*The task*: Your answer should consist only of the lines below from the one with "as [(command &" through the one with "message goes to", copied exactly.

*Data listing*:
══════════════════════════════

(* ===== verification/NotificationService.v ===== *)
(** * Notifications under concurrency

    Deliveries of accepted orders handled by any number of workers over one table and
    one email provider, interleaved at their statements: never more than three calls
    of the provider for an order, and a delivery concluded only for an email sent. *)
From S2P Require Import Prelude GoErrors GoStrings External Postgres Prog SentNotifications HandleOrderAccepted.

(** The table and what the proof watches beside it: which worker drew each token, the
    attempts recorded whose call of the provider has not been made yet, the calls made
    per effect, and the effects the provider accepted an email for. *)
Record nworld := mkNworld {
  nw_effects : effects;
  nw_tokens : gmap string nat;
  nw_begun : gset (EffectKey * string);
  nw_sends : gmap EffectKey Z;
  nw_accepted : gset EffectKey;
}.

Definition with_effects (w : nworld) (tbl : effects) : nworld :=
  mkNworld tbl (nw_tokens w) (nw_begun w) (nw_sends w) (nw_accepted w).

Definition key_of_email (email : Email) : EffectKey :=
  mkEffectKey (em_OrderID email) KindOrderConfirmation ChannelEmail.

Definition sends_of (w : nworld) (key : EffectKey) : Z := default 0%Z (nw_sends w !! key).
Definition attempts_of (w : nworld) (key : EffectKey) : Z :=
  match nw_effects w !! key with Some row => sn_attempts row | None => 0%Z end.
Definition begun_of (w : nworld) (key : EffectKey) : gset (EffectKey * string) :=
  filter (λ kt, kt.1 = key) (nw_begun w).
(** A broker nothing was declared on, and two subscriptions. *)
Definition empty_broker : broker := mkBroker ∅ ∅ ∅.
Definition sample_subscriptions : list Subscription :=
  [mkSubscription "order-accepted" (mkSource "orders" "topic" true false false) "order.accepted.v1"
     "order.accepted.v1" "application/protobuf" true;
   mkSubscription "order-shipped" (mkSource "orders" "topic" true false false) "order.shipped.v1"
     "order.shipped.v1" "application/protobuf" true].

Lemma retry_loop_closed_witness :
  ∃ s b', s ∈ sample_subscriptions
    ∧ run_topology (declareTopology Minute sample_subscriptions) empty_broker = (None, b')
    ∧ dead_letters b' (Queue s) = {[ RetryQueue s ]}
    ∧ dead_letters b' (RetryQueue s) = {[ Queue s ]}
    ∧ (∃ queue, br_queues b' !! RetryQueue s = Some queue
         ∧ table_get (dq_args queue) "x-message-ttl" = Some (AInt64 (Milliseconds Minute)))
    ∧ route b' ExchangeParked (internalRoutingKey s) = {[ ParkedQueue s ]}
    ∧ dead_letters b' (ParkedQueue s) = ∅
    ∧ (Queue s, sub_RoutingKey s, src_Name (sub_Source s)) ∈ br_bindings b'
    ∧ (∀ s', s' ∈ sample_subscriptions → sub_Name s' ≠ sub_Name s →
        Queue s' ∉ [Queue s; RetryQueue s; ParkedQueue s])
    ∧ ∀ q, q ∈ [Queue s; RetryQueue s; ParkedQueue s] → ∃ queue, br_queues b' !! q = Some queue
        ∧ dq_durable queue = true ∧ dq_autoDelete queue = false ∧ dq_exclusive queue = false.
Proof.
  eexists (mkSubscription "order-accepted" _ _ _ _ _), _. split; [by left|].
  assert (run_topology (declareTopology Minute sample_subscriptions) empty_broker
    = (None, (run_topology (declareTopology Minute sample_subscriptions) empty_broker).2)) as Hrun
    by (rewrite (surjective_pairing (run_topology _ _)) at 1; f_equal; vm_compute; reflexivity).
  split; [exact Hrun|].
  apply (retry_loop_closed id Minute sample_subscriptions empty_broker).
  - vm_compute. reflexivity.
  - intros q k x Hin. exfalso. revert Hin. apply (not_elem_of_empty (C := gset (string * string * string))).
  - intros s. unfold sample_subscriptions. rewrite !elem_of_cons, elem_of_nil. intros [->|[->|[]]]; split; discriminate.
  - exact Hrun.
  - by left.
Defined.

══════════════════════════════

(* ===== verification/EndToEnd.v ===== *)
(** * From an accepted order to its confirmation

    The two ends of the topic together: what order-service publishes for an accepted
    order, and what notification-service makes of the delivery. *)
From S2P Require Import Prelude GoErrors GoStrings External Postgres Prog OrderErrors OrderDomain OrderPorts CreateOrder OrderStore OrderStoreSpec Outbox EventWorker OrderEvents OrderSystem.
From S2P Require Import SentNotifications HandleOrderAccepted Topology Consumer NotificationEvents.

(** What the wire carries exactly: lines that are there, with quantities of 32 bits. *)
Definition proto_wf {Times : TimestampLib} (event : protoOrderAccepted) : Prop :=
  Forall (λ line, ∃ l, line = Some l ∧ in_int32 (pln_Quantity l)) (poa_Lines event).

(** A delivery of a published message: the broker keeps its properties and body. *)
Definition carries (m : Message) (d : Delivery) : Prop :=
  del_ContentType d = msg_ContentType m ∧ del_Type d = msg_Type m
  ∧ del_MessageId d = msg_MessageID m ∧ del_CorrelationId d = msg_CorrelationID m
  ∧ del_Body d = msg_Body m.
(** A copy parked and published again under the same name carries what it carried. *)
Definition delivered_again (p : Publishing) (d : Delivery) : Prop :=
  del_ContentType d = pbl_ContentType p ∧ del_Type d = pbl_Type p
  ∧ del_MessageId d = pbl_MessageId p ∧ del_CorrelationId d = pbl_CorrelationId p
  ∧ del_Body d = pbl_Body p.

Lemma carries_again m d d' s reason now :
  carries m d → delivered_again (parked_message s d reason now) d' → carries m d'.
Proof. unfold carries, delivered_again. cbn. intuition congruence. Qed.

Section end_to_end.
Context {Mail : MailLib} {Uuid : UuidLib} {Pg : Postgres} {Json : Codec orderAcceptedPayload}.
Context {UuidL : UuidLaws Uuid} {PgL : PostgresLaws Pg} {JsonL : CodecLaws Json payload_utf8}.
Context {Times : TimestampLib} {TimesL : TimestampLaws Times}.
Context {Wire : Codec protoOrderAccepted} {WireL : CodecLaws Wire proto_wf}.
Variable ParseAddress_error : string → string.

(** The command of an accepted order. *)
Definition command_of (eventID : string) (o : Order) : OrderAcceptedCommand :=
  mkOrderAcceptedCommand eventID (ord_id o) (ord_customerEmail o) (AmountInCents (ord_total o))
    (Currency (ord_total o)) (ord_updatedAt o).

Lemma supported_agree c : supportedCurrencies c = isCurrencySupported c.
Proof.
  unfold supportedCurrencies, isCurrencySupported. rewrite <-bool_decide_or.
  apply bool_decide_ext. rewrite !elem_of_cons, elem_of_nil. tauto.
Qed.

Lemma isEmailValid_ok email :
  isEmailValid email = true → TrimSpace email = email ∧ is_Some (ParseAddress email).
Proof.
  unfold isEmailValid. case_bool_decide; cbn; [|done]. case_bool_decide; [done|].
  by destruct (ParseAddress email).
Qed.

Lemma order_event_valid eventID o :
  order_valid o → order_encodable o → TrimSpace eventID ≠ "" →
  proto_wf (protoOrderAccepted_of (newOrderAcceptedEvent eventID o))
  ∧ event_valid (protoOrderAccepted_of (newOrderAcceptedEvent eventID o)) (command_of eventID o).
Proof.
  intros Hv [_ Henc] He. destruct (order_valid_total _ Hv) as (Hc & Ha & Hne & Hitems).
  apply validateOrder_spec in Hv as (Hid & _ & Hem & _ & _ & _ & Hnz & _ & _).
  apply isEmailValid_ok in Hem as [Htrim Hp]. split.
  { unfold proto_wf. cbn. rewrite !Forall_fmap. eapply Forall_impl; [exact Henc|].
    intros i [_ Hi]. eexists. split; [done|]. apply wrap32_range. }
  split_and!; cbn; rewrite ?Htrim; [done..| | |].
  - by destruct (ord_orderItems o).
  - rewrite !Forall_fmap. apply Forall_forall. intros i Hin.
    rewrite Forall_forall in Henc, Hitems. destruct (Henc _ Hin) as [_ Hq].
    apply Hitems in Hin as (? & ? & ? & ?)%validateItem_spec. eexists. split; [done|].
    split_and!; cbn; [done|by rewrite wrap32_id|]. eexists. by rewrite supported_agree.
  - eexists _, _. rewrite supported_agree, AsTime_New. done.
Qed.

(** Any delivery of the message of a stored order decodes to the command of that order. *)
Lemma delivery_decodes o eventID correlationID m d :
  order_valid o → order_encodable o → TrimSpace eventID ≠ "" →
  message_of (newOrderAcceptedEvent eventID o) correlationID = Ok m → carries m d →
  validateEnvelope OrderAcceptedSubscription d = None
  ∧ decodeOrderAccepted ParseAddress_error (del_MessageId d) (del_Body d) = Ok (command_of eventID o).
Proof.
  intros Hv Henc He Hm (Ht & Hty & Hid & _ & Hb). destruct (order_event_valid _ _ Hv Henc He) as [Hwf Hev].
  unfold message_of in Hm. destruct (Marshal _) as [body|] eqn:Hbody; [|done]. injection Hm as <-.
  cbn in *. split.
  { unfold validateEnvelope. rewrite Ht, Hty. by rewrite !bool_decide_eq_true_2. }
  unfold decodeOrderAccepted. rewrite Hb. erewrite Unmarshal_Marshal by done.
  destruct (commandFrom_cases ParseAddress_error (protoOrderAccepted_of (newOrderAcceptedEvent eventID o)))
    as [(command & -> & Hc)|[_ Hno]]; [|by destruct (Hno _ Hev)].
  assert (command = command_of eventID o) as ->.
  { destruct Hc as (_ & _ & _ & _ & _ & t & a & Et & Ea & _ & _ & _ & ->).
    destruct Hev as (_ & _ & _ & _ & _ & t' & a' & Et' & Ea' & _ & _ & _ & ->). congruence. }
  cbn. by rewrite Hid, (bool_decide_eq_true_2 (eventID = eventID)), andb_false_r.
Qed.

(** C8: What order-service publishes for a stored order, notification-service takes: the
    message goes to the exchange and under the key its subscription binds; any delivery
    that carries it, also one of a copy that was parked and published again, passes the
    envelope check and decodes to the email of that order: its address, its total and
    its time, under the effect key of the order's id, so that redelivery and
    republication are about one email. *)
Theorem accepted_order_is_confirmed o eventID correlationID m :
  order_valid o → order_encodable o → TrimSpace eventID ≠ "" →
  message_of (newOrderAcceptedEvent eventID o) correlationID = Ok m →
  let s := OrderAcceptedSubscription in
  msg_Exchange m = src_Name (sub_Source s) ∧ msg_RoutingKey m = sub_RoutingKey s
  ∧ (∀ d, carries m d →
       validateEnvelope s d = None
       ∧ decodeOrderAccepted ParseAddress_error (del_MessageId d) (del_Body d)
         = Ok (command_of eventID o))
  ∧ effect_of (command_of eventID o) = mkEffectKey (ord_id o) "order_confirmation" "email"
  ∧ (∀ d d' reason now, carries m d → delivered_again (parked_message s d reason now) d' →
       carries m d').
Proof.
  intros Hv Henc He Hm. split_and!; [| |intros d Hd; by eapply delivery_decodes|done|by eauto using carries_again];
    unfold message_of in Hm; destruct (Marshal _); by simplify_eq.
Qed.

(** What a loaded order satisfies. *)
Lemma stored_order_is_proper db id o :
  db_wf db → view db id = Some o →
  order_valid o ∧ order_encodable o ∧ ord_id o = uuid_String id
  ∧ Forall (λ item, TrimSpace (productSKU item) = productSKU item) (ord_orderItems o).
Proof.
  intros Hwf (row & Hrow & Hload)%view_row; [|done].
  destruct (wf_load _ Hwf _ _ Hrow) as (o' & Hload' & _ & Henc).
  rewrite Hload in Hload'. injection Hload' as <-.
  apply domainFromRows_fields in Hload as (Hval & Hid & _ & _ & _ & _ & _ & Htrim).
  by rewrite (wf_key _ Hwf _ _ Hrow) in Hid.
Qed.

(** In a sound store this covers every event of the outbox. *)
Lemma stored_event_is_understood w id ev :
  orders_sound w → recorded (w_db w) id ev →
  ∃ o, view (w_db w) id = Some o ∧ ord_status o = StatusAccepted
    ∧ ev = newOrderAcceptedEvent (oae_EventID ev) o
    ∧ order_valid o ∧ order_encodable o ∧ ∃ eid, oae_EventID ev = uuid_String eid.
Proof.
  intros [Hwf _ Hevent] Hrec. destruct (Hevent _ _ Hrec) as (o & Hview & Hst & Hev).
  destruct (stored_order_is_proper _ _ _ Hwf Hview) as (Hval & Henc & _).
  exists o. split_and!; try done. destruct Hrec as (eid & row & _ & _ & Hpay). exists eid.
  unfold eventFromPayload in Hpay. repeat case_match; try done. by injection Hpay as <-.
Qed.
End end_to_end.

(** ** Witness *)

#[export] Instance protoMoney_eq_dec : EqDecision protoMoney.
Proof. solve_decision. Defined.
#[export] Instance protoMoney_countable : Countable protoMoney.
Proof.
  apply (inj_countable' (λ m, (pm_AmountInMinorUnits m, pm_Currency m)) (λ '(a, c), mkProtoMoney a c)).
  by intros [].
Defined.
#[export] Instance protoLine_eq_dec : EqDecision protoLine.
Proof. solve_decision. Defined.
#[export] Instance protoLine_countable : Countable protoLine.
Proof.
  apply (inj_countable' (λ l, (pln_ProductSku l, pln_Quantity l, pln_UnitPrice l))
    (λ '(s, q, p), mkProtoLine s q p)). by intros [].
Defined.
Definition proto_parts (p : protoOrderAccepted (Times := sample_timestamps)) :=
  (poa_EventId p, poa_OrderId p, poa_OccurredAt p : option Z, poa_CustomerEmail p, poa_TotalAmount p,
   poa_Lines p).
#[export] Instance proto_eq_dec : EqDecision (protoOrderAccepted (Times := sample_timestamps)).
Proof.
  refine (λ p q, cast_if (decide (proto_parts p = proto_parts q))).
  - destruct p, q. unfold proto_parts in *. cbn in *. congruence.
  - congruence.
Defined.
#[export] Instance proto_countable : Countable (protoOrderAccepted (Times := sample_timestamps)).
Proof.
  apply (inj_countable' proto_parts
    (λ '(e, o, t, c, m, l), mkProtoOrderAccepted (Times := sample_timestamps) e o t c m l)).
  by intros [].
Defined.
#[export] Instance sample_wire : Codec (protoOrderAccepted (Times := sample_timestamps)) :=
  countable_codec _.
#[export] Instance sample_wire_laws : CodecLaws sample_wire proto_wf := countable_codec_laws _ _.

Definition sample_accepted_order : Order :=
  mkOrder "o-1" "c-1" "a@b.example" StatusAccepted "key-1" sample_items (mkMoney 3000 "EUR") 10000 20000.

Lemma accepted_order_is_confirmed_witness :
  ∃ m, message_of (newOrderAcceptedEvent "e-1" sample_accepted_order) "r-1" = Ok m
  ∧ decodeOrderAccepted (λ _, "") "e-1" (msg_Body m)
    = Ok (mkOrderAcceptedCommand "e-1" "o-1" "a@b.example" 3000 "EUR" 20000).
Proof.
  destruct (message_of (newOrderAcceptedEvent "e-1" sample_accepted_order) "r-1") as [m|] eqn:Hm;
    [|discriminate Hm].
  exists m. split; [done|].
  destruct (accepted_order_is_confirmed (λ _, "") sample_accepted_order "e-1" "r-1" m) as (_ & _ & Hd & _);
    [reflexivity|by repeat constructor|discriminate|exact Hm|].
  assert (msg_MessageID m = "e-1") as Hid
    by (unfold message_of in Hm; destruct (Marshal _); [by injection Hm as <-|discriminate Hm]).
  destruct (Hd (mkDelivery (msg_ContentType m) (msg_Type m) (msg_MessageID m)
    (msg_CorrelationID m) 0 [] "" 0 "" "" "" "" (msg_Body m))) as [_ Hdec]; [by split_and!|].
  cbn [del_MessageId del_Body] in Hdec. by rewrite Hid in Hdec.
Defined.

══════════════════════════════

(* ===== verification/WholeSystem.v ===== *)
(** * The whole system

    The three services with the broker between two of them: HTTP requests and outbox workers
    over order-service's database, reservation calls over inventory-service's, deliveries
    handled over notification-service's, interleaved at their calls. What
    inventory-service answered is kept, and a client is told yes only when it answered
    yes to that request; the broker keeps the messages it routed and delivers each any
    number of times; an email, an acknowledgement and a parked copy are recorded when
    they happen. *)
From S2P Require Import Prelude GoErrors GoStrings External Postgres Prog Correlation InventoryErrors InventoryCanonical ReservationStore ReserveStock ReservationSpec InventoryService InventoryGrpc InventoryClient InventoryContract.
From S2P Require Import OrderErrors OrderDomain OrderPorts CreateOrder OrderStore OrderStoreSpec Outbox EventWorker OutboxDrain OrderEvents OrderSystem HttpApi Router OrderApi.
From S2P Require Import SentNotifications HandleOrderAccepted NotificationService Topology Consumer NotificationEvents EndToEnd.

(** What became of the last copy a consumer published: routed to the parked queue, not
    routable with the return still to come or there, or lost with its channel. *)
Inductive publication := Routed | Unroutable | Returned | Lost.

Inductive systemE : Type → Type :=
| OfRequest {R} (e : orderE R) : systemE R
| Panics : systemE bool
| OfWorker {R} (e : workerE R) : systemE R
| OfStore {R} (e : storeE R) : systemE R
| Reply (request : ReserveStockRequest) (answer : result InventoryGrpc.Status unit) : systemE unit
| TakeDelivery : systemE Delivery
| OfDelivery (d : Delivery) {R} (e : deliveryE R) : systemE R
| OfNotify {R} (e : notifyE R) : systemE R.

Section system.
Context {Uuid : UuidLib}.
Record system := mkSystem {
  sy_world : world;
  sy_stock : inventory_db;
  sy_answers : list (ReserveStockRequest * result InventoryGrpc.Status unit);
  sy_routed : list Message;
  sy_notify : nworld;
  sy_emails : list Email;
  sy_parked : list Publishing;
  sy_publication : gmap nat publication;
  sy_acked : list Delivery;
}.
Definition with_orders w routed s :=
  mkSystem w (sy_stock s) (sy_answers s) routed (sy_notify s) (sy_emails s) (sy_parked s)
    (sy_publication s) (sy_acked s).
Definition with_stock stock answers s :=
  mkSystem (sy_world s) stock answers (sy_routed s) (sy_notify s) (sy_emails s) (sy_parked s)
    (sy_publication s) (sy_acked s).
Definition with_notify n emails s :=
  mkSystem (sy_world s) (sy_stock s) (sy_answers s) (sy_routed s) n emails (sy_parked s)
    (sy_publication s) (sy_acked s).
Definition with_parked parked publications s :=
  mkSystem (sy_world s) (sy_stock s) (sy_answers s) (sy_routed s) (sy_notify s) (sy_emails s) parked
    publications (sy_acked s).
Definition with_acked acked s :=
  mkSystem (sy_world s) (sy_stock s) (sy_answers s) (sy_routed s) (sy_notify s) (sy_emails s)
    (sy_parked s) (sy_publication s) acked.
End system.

══════════════════════════════

*Result*:
    as [(command & -> & Hc)|[_ Hno]]; [|by destruct (Hno _ Hev)].
  assert (command = command_of eventID o) as ->.
  { destruct Hc as (_ & _ & _ & _ & _ & t & a & Et & Ea & _ & _ & _ & ->).
    destruct Hev as (_ & _ & _ & _ & _ & t' & a' & Et' & Ea' & _ & _ & _ & ->). congruence. }
  cbn. by rewrite Hid, (bool_decide_eq_true_2 (eventID = eventID)), andb_false_r.
Qed.

(** C8: What order-service publishes for a stored order, notification-service takes: the
    message goes to the exchange and under the key its subscription binds; any delivery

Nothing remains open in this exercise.